[Data entries]
__________________________________________________

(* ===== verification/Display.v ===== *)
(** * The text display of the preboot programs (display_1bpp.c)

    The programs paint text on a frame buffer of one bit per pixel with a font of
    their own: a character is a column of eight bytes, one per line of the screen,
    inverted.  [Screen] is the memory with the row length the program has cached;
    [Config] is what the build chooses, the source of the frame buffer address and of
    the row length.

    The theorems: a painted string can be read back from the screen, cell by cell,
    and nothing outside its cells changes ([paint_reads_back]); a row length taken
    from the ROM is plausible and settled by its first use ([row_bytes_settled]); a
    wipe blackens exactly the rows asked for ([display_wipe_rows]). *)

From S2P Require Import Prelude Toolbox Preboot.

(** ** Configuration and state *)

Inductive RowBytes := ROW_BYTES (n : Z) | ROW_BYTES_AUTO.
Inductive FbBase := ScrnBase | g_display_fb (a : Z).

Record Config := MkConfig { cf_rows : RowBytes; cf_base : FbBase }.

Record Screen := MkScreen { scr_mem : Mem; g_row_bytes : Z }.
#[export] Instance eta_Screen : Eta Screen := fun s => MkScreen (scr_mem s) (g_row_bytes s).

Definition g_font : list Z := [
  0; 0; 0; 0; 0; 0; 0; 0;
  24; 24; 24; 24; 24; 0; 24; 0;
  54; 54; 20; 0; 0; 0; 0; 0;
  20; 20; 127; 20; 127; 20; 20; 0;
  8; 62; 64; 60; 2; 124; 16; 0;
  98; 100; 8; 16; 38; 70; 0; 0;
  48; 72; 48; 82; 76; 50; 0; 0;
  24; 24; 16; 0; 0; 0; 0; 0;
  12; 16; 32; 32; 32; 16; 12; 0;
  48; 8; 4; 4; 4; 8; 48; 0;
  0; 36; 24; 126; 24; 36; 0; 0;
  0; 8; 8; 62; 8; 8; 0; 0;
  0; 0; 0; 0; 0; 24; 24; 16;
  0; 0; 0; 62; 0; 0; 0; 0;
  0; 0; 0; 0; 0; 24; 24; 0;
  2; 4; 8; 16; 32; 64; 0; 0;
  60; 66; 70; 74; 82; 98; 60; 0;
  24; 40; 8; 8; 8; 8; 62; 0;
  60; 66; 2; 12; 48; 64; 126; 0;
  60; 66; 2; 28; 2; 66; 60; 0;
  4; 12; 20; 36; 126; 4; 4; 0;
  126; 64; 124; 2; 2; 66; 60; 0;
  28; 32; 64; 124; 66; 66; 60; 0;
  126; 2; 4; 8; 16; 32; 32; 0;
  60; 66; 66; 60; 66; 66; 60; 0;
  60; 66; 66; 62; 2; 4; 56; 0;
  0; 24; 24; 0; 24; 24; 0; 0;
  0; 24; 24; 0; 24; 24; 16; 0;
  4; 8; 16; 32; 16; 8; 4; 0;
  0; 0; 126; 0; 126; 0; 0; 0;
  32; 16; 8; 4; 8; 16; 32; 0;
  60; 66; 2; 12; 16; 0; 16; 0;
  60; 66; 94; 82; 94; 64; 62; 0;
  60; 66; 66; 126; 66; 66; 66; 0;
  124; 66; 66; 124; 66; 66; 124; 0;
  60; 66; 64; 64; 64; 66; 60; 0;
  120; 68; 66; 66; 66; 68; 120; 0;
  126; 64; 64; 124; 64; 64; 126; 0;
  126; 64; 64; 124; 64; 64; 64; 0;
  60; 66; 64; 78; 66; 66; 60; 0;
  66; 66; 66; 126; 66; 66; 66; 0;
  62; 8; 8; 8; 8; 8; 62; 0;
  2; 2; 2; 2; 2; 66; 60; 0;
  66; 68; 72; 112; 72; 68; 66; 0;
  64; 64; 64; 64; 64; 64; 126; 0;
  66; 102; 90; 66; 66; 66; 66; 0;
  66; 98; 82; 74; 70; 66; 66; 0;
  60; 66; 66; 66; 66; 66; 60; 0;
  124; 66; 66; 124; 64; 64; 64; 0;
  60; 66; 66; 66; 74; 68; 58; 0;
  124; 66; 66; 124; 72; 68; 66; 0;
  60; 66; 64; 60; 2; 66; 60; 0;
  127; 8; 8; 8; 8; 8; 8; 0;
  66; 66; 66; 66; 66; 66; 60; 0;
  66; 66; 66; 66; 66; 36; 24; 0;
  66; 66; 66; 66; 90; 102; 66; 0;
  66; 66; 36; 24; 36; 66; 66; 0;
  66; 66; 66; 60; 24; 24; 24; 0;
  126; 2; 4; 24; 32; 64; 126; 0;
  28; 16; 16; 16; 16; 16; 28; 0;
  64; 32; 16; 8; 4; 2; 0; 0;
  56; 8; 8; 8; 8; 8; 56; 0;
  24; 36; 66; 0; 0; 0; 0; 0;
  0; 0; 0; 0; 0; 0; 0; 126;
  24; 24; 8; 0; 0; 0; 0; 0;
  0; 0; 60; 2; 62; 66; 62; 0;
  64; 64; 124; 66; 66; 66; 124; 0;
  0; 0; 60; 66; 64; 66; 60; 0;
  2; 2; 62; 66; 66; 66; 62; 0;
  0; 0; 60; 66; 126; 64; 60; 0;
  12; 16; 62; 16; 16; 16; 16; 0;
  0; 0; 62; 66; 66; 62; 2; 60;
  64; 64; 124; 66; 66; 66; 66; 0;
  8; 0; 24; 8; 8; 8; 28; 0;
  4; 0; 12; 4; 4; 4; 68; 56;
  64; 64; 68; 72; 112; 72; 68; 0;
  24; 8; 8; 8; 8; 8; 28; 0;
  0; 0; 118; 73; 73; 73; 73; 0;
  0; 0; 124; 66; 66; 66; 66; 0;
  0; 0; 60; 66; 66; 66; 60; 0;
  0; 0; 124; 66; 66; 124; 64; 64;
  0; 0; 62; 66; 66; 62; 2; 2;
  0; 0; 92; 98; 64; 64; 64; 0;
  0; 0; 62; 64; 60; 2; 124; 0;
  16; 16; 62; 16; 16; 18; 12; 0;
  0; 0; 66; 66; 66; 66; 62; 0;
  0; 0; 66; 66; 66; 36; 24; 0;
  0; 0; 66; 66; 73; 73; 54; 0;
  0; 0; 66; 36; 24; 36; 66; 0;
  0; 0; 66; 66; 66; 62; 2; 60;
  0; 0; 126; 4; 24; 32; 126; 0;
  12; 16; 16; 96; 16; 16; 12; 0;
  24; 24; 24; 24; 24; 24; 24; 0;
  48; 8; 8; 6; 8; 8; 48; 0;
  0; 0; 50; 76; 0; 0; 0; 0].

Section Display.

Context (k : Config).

__________________________________________________

YOUR OBJECTIVE:
Using the records above, repeat exactly the lines from the first one through the line with "60; 66; 64; 64; 64; 66; 60; 0;".

RESPONSE TO THIS EXERCISE:
(* ===== verification/Display.v ===== *)
(** * The text display of the preboot programs (display_1bpp.c)

    The programs paint text on a frame buffer of one bit per pixel with a font of
    their own: a character is a column of eight bytes, one per line of the screen,
    inverted.  [Screen] is the memory with the row length the program has cached;
    [Config] is what the build chooses, the source of the frame buffer address and of
    the row length.

    The theorems: a painted string can be read back from the screen, cell by cell,
    and nothing outside its cells changes ([paint_reads_back]); a row length taken
    from the ROM is plausible and settled by its first use ([row_bytes_settled]); a
    wipe blackens exactly the rows asked for ([display_wipe_rows]). *)

From S2P Require Import Prelude Toolbox Preboot.

(** ** Configuration and state *)

Inductive RowBytes := ROW_BYTES (n : Z) | ROW_BYTES_AUTO.
Inductive FbBase := ScrnBase | g_display_fb (a : Z).

Record Config := MkConfig { cf_rows : RowBytes; cf_base : FbBase }.

Record Screen := MkScreen { scr_mem : Mem; g_row_bytes : Z }.
#[export] Instance eta_Screen : Eta Screen := fun s => MkScreen (scr_mem s) (g_row_bytes s).

Definition g_font : list Z := [
  0; 0; 0; 0; 0; 0; 0; 0;
  24; 24; 24; 24; 24; 0; 24; 0;
  54; 54; 20; 0; 0; 0; 0; 0;
  20; 20; 127; 20; 127; 20; 20; 0;
  8; 62; 64; 60; 2; 124; 16; 0;
  98; 100; 8; 16; 38; 70; 0; 0;
  48; 72; 48; 82; 76; 50; 0; 0;
  24; 24; 16; 0; 0; 0; 0; 0;
  12; 16; 32; 32; 32; 16; 12; 0;
  48; 8; 4; 4; 4; 8; 48; 0;
  0; 36; 24; 126; 24; 36; 0; 0;
  0; 8; 8; 62; 8; 8; 0; 0;
  0; 0; 0; 0; 0; 24; 24; 16;
  0; 0; 0; 62; 0; 0; 0; 0;
  0; 0; 0; 0; 0; 24; 24; 0;
  2; 4; 8; 16; 32; 64; 0; 0;
  60; 66; 70; 74; 82; 98; 60; 0;
  24; 40; 8; 8; 8; 8; 62; 0;
  60; 66; 2; 12; 48; 64; 126; 0;
  60; 66; 2; 28; 2; 66; 60; 0;
  4; 12; 20; 36; 126; 4; 4; 0;
  126; 64; 124; 2; 2; 66; 60; 0;
  28; 32; 64; 124; 66; 66; 60; 0;
  126; 2; 4; 8; 16; 32; 32; 0;
  60; 66; 66; 60; 66; 66; 60; 0;
  60; 66; 66; 62; 2; 4; 56; 0;
  0; 24; 24; 0; 24; 24; 0; 0;
  0; 24; 24; 0; 24; 24; 16; 0;
  4; 8; 16; 32; 16; 8; 4; 0;
  0; 0; 126; 0; 126; 0; 0; 0;
  32; 16; 8; 4; 8; 16; 32; 0;
  60; 66; 2; 12; 16; 0; 16; 0;
  60; 66; 94; 82; 94; 64; 62; 0;
  60; 66; 66; 126; 66; 66; 66; 0;
  124; 66; 66; 124; 66; 66; 124; 0;
  60; 66; 64; 64; 64; 66; 60; 0;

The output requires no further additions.